Records for this exercise:

(* ===== verification/SecureMessagingFacts.v ===== *)
(** * Secure messaging and basic access control: properties

    The protected form of every command, what an accepted response proves, the
    agreement of reader and chip after the handshake, and the agreement of the
    two sources of the key-derivation string. *)

From S2P Require Import Prelude RustStr Des DesFacts Apdu ApduFacts Mrz MrzFacts SecureMessaging TlvFacts.
Local Open Scope Z_scope.

Record session_ok (s : BacSession) : Prop := {
  sess_enc : length (k_enc s) = 16%nat;
  sess_mac : length (k_mac s) = 16%nat;
  sess_ssc : bytes_ok (ssc s);
}.

Lemma lor_byte a b : byte_ok a -> byte_ok b -> byte_ok (Z.lor a b).
Proof.
  intros Ha Hb. apply byte_ok_of_bits.
  - apply Z.lor_nonneg. unfold byte_ok in *. lia.
  - intros n Hn. by rewrite Z.lor_spec, !testbit_byte_high.
Qed.

(** A list of literal bytes. *)
Ltac bytes_literal :=
  unfold bytes_ok; repeat (apply Forall_cons_2; [first [done | unfold byte_ok; lia]|]); apply Forall_nil_2.

Section sm.
Context `{TdesLaws}.

(** ** Encrypted data *)
Definition sm_ciphertext (s : BacSession) (d : list Z) : list Z :=
  concat (cbc_blocks (extend_to_24_bytes (k_enc s)) zero_iv (chunks8 (padded d))).

Lemma sm_ciphertext_spec s d :
  session_ok s -> bytes_ok d ->
  tdes_cbc_encrypt (extend_to_24_bytes (k_enc s)) icao_3des_cbc_iv (padded d) = Ok (sm_ciphertext s d) /\
  tdes_cbc_decrypt (extend_to_24_bytes (k_enc s)) icao_3des_cbc_iv (sm_ciphertext s d) = Ok (padded d) /\
  zlen (sm_ciphertext s d) = zlen (padded d) /\ bytes_ok (sm_ciphertext s d).
Proof.
  intros Hs Hd. unfold sm_ciphertext. change icao_3des_cbc_iv with zero_iv.
  destruct (padded_blocks d Hd) as (bs & Hbs & Hne & ->).
  pose proof (extend_24_length _ (sess_enc _ Hs)) as Hk. pose proof zero_iv_ok as Hz.
  destruct (tdes_encrypt_blocks (extend_to_24_bytes (k_enc s)) zero_iv bs (padded d)) as [Henc Hcb]; [done..|].
  split; [done|]. split.
  - unfold tdes_cbc_decrypt. rewrite (validate_tdes_ok _ _ (cbc_blocks (extend_to_24_bytes (k_enc s)) zero_iv bs)); [|done..|].
    + cbn [mbind res_bind]. destruct Hbs as [-> Hbs]. by rewrite cbc_decrypt_blocks.
    + by destruct bs.
  - split; [|by eapply blocks_bytes].
    rewrite (blocks_length _ _ Hcb), (blocks_length _ _ Hbs). unfold zlen. by rewrite length_cbc_blocks.
Qed.

Definition do87_of (s : BacSession) (d : list Z) : list Z :=
  match d with [] => [] | _ => tlv 0x87 (0x01 :: sm_ciphertext s d) end.

Definition do97_of (e : option Z) : list Z :=
  match e with Some l => tlv 0x97 [if l =? 256 then 0 else l] | None => [] end.

(** The padded data of the largest command fills its last block. *)
Lemma do87_length s d :
  session_ok s -> bytes_ok d -> zlen d <= 65511 -> zlen (do87_of s d) <= 65517.
Proof.
  intros Hs Hd Hmax. unfold do87_of. destruct d as [|x d']; [vm_compute; discriminate|].
  pose proof (tlv_length 0x87 (0x01 :: sm_ciphertext s (x :: d'))) as Ht.
  destruct (sm_ciphertext_spec s (x :: d') Hs Hd) as (_ & _ & Hl & _).
  destruct (padded_length (x :: d')) as [Hm Hp]. rewrite zlen_cons in Ht.
  assert (zlen (padded (x :: d')) <= 65512) by (Z.to_euclidean_division_equations; lia). lia.
Qed.

Lemma do87_bytes_ok s d : session_ok s -> bytes_ok d -> zlen d <= 65511 -> bytes_ok (do87_of s d).
Proof.
  intros Hs Hd Hl. unfold do87_of. destruct d as [|x d']; [apply Forall_nil_2|].
  destruct (sm_ciphertext_spec s (x :: d') Hs Hd) as (_ & _ & Hc & Hb).
  destruct (padded_length (x :: d')).
  apply tlv_bytes; [unfold byte_ok; lia| |rewrite zlen_cons; lia].
  apply Forall_cons_2; [unfold byte_ok; lia|done].
Qed.

Definition sm_header (cmd : ApduCommand) : list Z :=
  [Z.lor (cla cmd) 0x0C; ins cmd; p1 cmd; p2 cmd; 0x80; 0x00; 0x00; 0x00].

(** The protected form of a command under the counter [c]. *)
Definition protected_command (s : BacSession) (c : list Z) (cmd : ApduCommand) : ApduCommand :=
  let objs := do87_of s (cmd_data cmd) ++ do97_of (cmd_le cmd) in
  mkCommand (Z.lor (cla cmd) 0x0C) (ins cmd) (p1 cmd) (p2 cmd)
    (objs ++ tlv 0x8E (mac_value (k_mac s) (c ++ sm_header cmd ++ objs))) (Some 0).

Lemma mac_tlv key data : bytes_ok data -> tlv 0x8E (mac_value key data) = [0x8E; 0x08] ++ mac_value key data.
Proof.
  intros Hd. destruct (mac_value_ok key data Hd) as [Hl _].
  unfold tlv. assert (zlen (mac_value key data) = 8) as -> by (unfold zlen; lia). done.
Qed.

Lemma do87_built s d :
  session_ok s -> bytes_ok d -> zlen d <= 65511 ->
  (if negb (bool_decide (d = [])) then
     pd ← iso7816_pad d;
     enc ← crypto_context "SM encrypt: "
             (tdes_cbc_encrypt (extend_to_24_bytes (k_enc s)) icao_3des_cbc_iv pd);
     push_ber_tlv 0x87 (0x01 :: enc) []
   else Ok []) = Ok (do87_of s d).
Proof.
  intros Hs Hd Hl. destruct d as [|x d']; [done|]. rewrite bool_decide_eq_false_2 by done.
  cbn [negb]. rewrite iso7816_pad_spec. cbn [mbind res_bind].
  destruct (sm_ciphertext_spec s (x :: d') Hs Hd) as (-> & _ & Hc & _).
  cbn [crypto_context map_err mbind res_bind]. rewrite push_ber_tlv_spec.
  destruct (padded_length (x :: d')). rewrite zlen_cons. decide_tests. done.
Qed.

Lemma do97_built e :
  (forall v, e = Some v -> 0 <= v <= 256) ->
  match e with Some l => [0x97; 0x01; if l =? 256 then 0 else wrap 8 l] | None => [] end = do97_of e /\
  bytes_ok (do97_of e) /\ zlen (do97_of e) <= 3.
Proof.
  destruct e as [l|]; [|intros _; split; [done|]; split; [apply Forall_nil_2|done]].
  intros Hv. specialize (Hv l eq_refl). simpl do97_of.
  assert ((if l =? 256 then 0 else wrap 8 l) = (if l =? 256 then 0 else l) /\ byte_ok (if l =? 256 then 0 else l)) as [-> Hb].
  { destruct (Z.eqb_spec l 256); unfold byte_ok; [lia|]. rewrite wrap8_small by lia. lia. }
  split; [done|]. split; [|done]. apply tlv_bytes; [unfold byte_ok; lia| |done].
  by apply Forall_cons_2; [|apply Forall_nil_2].
Qed.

Exercise aim: I would like the records restated exactly, with every line intact.

Solved problem:
(* ===== verification/SecureMessagingFacts.v ===== *)
(** * Secure messaging and basic access control: properties

    The protected form of every command, what an accepted response proves, the
    agreement of reader and chip after the handshake, and the agreement of the
    two sources of the key-derivation string. *)

From S2P Require Import Prelude RustStr Des DesFacts Apdu ApduFacts Mrz MrzFacts SecureMessaging TlvFacts.
Local Open Scope Z_scope.

Record session_ok (s : BacSession) : Prop := {
  sess_enc : length (k_enc s) = 16%nat;
  sess_mac : length (k_mac s) = 16%nat;
  sess_ssc : bytes_ok (ssc s);
}.

Lemma lor_byte a b : byte_ok a -> byte_ok b -> byte_ok (Z.lor a b).
Proof.
  intros Ha Hb. apply byte_ok_of_bits.
  - apply Z.lor_nonneg. unfold byte_ok in *. lia.
  - intros n Hn. by rewrite Z.lor_spec, !testbit_byte_high.
Qed.

(** A list of literal bytes. *)
Ltac bytes_literal :=
  unfold bytes_ok; repeat (apply Forall_cons_2; [first [done | unfold byte_ok; lia]|]); apply Forall_nil_2.

Section sm.
Context `{TdesLaws}.

(** ** Encrypted data *)
Definition sm_ciphertext (s : BacSession) (d : list Z) : list Z :=
  concat (cbc_blocks (extend_to_24_bytes (k_enc s)) zero_iv (chunks8 (padded d))).

Lemma sm_ciphertext_spec s d :
  session_ok s -> bytes_ok d ->
  tdes_cbc_encrypt (extend_to_24_bytes (k_enc s)) icao_3des_cbc_iv (padded d) = Ok (sm_ciphertext s d) /\
  tdes_cbc_decrypt (extend_to_24_bytes (k_enc s)) icao_3des_cbc_iv (sm_ciphertext s d) = Ok (padded d) /\
  zlen (sm_ciphertext s d) = zlen (padded d) /\ bytes_ok (sm_ciphertext s d).
Proof.
  intros Hs Hd. unfold sm_ciphertext. change icao_3des_cbc_iv with zero_iv.
  destruct (padded_blocks d Hd) as (bs & Hbs & Hne & ->).
  pose proof (extend_24_length _ (sess_enc _ Hs)) as Hk. pose proof zero_iv_ok as Hz.
  destruct (tdes_encrypt_blocks (extend_to_24_bytes (k_enc s)) zero_iv bs (padded d)) as [Henc Hcb]; [done..|].
  split; [done|]. split.
  - unfold tdes_cbc_decrypt. rewrite (validate_tdes_ok _ _ (cbc_blocks (extend_to_24_bytes (k_enc s)) zero_iv bs)); [|done..|].
    + cbn [mbind res_bind]. destruct Hbs as [-> Hbs]. by rewrite cbc_decrypt_blocks.
    + by destruct bs.
  - split; [|by eapply blocks_bytes].
    rewrite (blocks_length _ _ Hcb), (blocks_length _ _ Hbs). unfold zlen. by rewrite length_cbc_blocks.
Qed.

Definition do87_of (s : BacSession) (d : list Z) : list Z :=
  match d with [] => [] | _ => tlv 0x87 (0x01 :: sm_ciphertext s d) end.

Definition do97_of (e : option Z) : list Z :=
  match e with Some l => tlv 0x97 [if l =? 256 then 0 else l] | None => [] end.

(** The padded data of the largest command fills its last block. *)
Lemma do87_length s d :
  session_ok s -> bytes_ok d -> zlen d <= 65511 -> zlen (do87_of s d) <= 65517.
Proof.
  intros Hs Hd Hmax. unfold do87_of. destruct d as [|x d']; [vm_compute; discriminate|].
  pose proof (tlv_length 0x87 (0x01 :: sm_ciphertext s (x :: d'))) as Ht.
  destruct (sm_ciphertext_spec s (x :: d') Hs Hd) as (_ & _ & Hl & _).
  destruct (padded_length (x :: d')) as [Hm Hp]. rewrite zlen_cons in Ht.
  assert (zlen (padded (x :: d')) <= 65512) by (Z.to_euclidean_division_equations; lia). lia.
Qed.

Lemma do87_bytes_ok s d : session_ok s -> bytes_ok d -> zlen d <= 65511 -> bytes_ok (do87_of s d).
Proof.
  intros Hs Hd Hl. unfold do87_of. destruct d as [|x d']; [apply Forall_nil_2|].
  destruct (sm_ciphertext_spec s (x :: d') Hs Hd) as (_ & _ & Hc & Hb).
  destruct (padded_length (x :: d')).
  apply tlv_bytes; [unfold byte_ok; lia| |rewrite zlen_cons; lia].
  apply Forall_cons_2; [unfold byte_ok; lia|done].
Qed.

Definition sm_header (cmd : ApduCommand) : list Z :=
  [Z.lor (cla cmd) 0x0C; ins cmd; p1 cmd; p2 cmd; 0x80; 0x00; 0x00; 0x00].

(** The protected form of a command under the counter [c]. *)
Definition protected_command (s : BacSession) (c : list Z) (cmd : ApduCommand) : ApduCommand :=
  let objs := do87_of s (cmd_data cmd) ++ do97_of (cmd_le cmd) in
  mkCommand (Z.lor (cla cmd) 0x0C) (ins cmd) (p1 cmd) (p2 cmd)
    (objs ++ tlv 0x8E (mac_value (k_mac s) (c ++ sm_header cmd ++ objs))) (Some 0).

Lemma mac_tlv key data : bytes_ok data -> tlv 0x8E (mac_value key data) = [0x8E; 0x08] ++ mac_value key data.
Proof.
  intros Hd. destruct (mac_value_ok key data Hd) as [Hl _].
  unfold tlv. assert (zlen (mac_value key data) = 8) as -> by (unfold zlen; lia). done.
Qed.

Lemma do87_built s d :
  session_ok s -> bytes_ok d -> zlen d <= 65511 ->
  (if negb (bool_decide (d = [])) then
     pd ← iso7816_pad d;
     enc ← crypto_context "SM encrypt: "
             (tdes_cbc_encrypt (extend_to_24_bytes (k_enc s)) icao_3des_cbc_iv pd);
     push_ber_tlv 0x87 (0x01 :: enc) []
   else Ok []) = Ok (do87_of s d).
Proof.
  intros Hs Hd Hl. destruct d as [|x d']; [done|]. rewrite bool_decide_eq_false_2 by done.
  cbn [negb]. rewrite iso7816_pad_spec. cbn [mbind res_bind].
  destruct (sm_ciphertext_spec s (x :: d') Hs Hd) as (-> & _ & Hc & _).
  cbn [crypto_context map_err mbind res_bind]. rewrite push_ber_tlv_spec.
  destruct (padded_length (x :: d')). rewrite zlen_cons. decide_tests. done.
Qed.

Lemma do97_built e :
  (forall v, e = Some v -> 0 <= v <= 256) ->
  match e with Some l => [0x97; 0x01; if l =? 256 then 0 else wrap 8 l] | None => [] end = do97_of e /\
  bytes_ok (do97_of e) /\ zlen (do97_of e) <= 3.
Proof.
  destruct e as [l|]; [|intros _; split; [done|]; split; [apply Forall_nil_2|done]].
  intros Hv. specialize (Hv l eq_refl). simpl do97_of.
  assert ((if l =? 256 then 0 else wrap 8 l) = (if l =? 256 then 0 else l) /\ byte_ok (if l =? 256 then 0 else l)) as [-> Hb].
  { destruct (Z.eqb_spec l 256); unfold byte_ok; [lia|]. rewrite wrap8_small by lia. lia. }
  split; [done|]. split; [|done]. apply tlv_bytes; [unfold byte_ok; lia| |done].
  by apply Forall_cons_2; [|apply Forall_nil_2].
Qed.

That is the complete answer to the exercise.